Take a walk down your block at three
in the morning. Listen to things

obscured by white noise in daytime:
gargle of a gutter at the end

of Limestone Lane; mild groans
from your neighbor’s tree house;

two maples daring just a little
closer to heaven. Vast orchards

of planets spin away into kilter.
Climb the rope ladder hanging there.

Sit in that far corner where high
moons filter through leaves

& over grass clippings, weekend roses
rot on the compost pile. Flickering

bats can barely be glimpsed dipping
darkness. It will be hard to leave

if you do it right. It will be awful
to stand down again on earth.


When Rachel's Father Moved Away

a week ago, she began to sing and still
hasn't stopped.

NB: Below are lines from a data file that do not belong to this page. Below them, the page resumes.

Fixpoint remove_held (r : Resource) (held : list Resource) : list Resource :=
  match held with
  | [] => []
  | h :: rest => if Resource_eqb r h then rest else h :: remove_held r rest
  end.

(** Follow the calls from a set of held resources; [None] when a call gives
    back a resource that is not held. *)
Fixpoint track (held : list Resource) (calls : list Call) : option (list Resource) :=
  match calls with
  | [] => Some held
  | c :: rest =>
      match released c with
      | Some r =>
          if existsb (Resource_eqb r) held
          then track (remove_held r held) rest
          else None
      | None =>
          match acquired c with
          | Some r => track (r :: held) rest
          | None => track held rest
          end
      end
  end.

Definition is_cerr (c : Call) : bool :=
  match c with cerr _ => true | _ => false end.

Definition is_present (c : Call) : bool :=
  match c with SDL_RenderPresent => true | _ => false end.

Definition is_texture (r : Resource) : bool :=
  match r with Texture _ => true | _ => false end.

(** Every startup step succeeds. *)
Definition startup_succeeds (env : Env) : bool :=
  (0 <=? SDL_Init_ret env) && Z.testbit (IMG_Init_ret env) 1 &&
  (0 <=? Mix_OpenAudio_ret env) &&
  SDL_CreateWindow_ok env && SDL_CreateRenderer_ok env &&
  (IMG_Load_ok env play_button_png &&
   SDL_CreateTextureFromSurface_ok env play_button_png) &&
  (IMG_Load_ok env game_over_png &&
   SDL_CreateTextureFromSurface_ok env game_over_png) &&
  Mix_LoadMUS_ok env.

(** Libraries that never fail, and libraries that cannot find
    [game_over.png]. *)
Definition sample_env : Env :=
  mkEnv 0 2 0 true true (fun _ => true) (fun _ => true) true.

I hear her now,
trilling through leaves, perched high
in the farthest crook of the apple tree.
Her mother's concerned. "Rachel
doesn't sing well," she jokes, forcing
a grin. "It's hard hearing her lullabies
falling asleep at night, and what
about school? Maybe it's just a phase."
Walking over to the gnarled trunk,
She grabs hold of each end of a board
he'd nailed there to serve as a ladder,
peers through the branches. "Rach,
sweetie, how about a sandwich?"
But Rachel isn't hungry. Suddenly
much younger, she's into a sing-a-long
learned years ago from Barney,
that lavender dinosaur on TV:
"I love you, you love me," she chants, picks
a big, green apple. She takes a bite,
and it's bitter; then, she takes another.

-both from his poetry collection, Anticipate the Coming Reservoir


Mirage

―Ibn Batuta, a 14th century Moroccan,
became the Muslim world’s Marco Polo.

He crossed the Sahara expecting wealth
& robes of honor in Timbuktu. His gifts:
"three rounds of bread, a piece of beef
fried in gharti, a calabash with curdled milk."

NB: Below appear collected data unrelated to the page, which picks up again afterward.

(** C3 (as amended): a line without a tab is not skipped: unpacking
    [line.split('\t')] into two names raises [ValueError] and [batch_data]
    produces no batch.  What is skipped silently is a line with exactly one
    tab whose source or target field is empty: batching goes on as if the
    line were not there. *)
Theorem C3_line_without_tab_raises self pre line post :
  (has_tab line = false ->
   Manager.batch_data (pre ++ line :: post) self = Raise ValueError) /\
  (forall src tgt,
     split_on tab line = [src; tgt] -> src = "" \/ tgt = "" ->
     Manager.batch_data (pre ++ line :: post) self =
     Manager.batch_data (pre ++ post) self).
Proof.
  split.
  - intros H. unfold Manager.batch_data. apply mbind_raise.
    rewrite read_lines_raise; [reflexivity|].
    by apply read_line_no_tab.
  - intros src tgt Hs He. unfold Manager.batch_data, mbind.
    rewrite (read_lines_skip self pre line post []); [reflexivity|].
    eapply read_line_empty_field; eauto.
Qed.

Lemma C3_line_without_tab_raises_witness :
  Manager.batch_data (demo_data ++ "no tab here" :: demo_data) demo_manager
  = Raise ValueError.
Proof.
  apply (C3_line_without_tab_raises demo_manager demo_data "no tab here"
           demo_data).
  reflexivity.
Defined.

(** C3 (as stated) fails: the second line has no tab, and [batch_data]
    raises instead of batching the other lines, which on their own yield a
    batch. *)
Lemma C3_line_without_tab_counterexample :
  has_tab "no tab here" = false /\
  Manager.batch_data [demo_data !!! 0%nat; "no tab here"; demo_data !!! 1%nat]
                     demo_manager = Raise ValueError /\
  exists batches self',
    Manager.batch_data [demo_data !!! 0%nat; demo_data !!! 1%nat]
                       demo_manager = Ok (batches, self') /\
    length batches = 1%nat.
Proof.
  split; [reflexivity|]. split; [vm_compute; reflexivity|].
  do 2 eexists. split; [vm_compute; reflexivity|reflexivity].
Qed.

Later, at a small feast of a root like taro,
all six of his party took ill. One died.
Batuta survived by forcing himself to vomit.

The world was larger than he’d imagined,
& in weakness he thought his dead friend lucky.
On the trip home, Batuta found he’d lost
rapport with the gait of camels but could now

derive a certain comfort by admiring endless
shapes of women lounging along the dunes.
The sand would never again be so forgiving.

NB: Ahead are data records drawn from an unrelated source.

(** A new array-index key goes in numeric order among the index keys. *)
Fixpoint obj_insert_index (i : N) (k : jsstring) (v : V) (o : props V) : props V :=
  match o with
  | [] => [(k, v)]
  | kv :: rest =>
      match array_index (fst kv) with
      | Some j => if (j <? i)%N then kv :: obj_insert_index i k v rest
                  else (k, v) :: o
      | None => (k, v) :: o
      end
  end.

(** The assignment [result[key] = value] on an object whose prototype
    is [Object.prototype].  An own property is overwritten in place.
    Otherwise the key ["__proto__"] reaches the accessor inherited from
    [Object.prototype], whose setter changes (or ignores) the prototype
    and creates no own property; every other key creates one. *)
Definition obj_set (o : props V) (k : jsstring) (v : V) : props V :=
  if has_key k o then obj_update k v o
  else if jsstring_eqb k proto_key then o
  else match array_index k with
       | Some i => obj_insert_index i k v o
       | None => o ++ [(k, v)]
       end.
End Props.

(* ================================================================== *)
(** * truncateJsonValues *)
(* ================================================================== *)

Section Json.
(** The numbers of a JSON document are doubles; the code never looks
    inside one, so their type is left open. *)
Variable number : Type.

Unset Elimination Schemes.
Inductive JValue : Type :=
| JUndefined : JValue
| JNull : JValue
| JBool : bool -> JValue
| JNumber : number -> JValue
| JString : jsstring -> JValue
| JArray : list JValue -> JValue
| JObject : props JValue -> JValue.
Set Elimination Schemes.

Fixpoint truncateJsonValues (obj : JValue) (options : option TruncateOptions)
  {struct obj} : JValue :=
  let maxStringLength := resolve_maxStringLength options in
  match obj with
  | JNull | JUndefined => obj
  | JString s => JString (TruncateResult.value (truncateString s maxStringLength))
  | JNumber _ | JBool _ => obj
  | JArray l => JArray (List.map (fun item => truncateJsonValues item options) l)
  | JObject o =>
      JObject (fold_left
                 (fun result kv =>
                    obj_set result (fst kv) (truncateJsonValues (snd kv) options))
                 o [])
  end.
End Json.

Arguments JUndefined {number}.
Arguments JNull {number}.
Arguments JBool {number} _.
Arguments JNumber {number} _.
Arguments JString {number} _.
Arguments JArray {number} _.
Arguments JObject {number} _.
Arguments truncateJsonValues {number} obj options.

(* ================================================================== *)
(** * formatBinarySize *)
(* ================================================================== *)

(** [(num / den).toFixed(1)] for a quotient the double holds exactly
    (here [den] is a power of two).  [toFixed] picks the integer [n]
    with [n / 10] nearest to the number, the larger one on a tie, and
    prints it with a point before its last digit. *)
Definition toFixed1 (num den : Z) : jsstring :=
  let sign := if num <? 0 then [45%N] else [] in
  let x := Z.abs num in
  let n := (2 * 10 * x + den) / (2 * den) in
  sign ++ Number_toString (n / 10) ++ lit "." ++ Number_toString (n mod 10).

Definition formatBinarySize (bytes : Z) : jsstring :=
  if bytes <? 1024 then
    lit "[Binary data: " ++ Number_toString bytes ++ lit " B]"
  else if bytes <? 1024 * 1024 then
    lit "[Binary data: " ++ toFixed1 bytes 1024 ++ lit " KB]"
  else
    lit "[Binary data: " ++ toFixed1 bytes (1024 * 1024) ++ lit " MB]".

-from his poetry collection, Lives of Water


Order To Go

Down on Main Street, the guy who owns Pizza Boutique
has bought out River Antiques
to open a family restaurant. Word in town has it that he's
got designs on Molly's, which
would rankle me―man doesn't smile, never acknowledges
my desire: "easy on the cheese."
Today I order a pie with grilled veggies, "easy on the cheese,"
head to Molly's for a quick pop,
maybe three. The barstool feels fine, like my ass tethers one
world to another, one life to hundreds
who've swiveled this seat, knocked back smoky shot glasses
of bourbon, felt heat course into
their flabby but always-hungry stomachs. Molly's sympathetic,
still easy on my eyes, and my ass
is reluctant; as I spin from the perch, lurch for the door,
it puckers up in an effort at tightness,
tries mightily to overcome the gravity of mozzarella.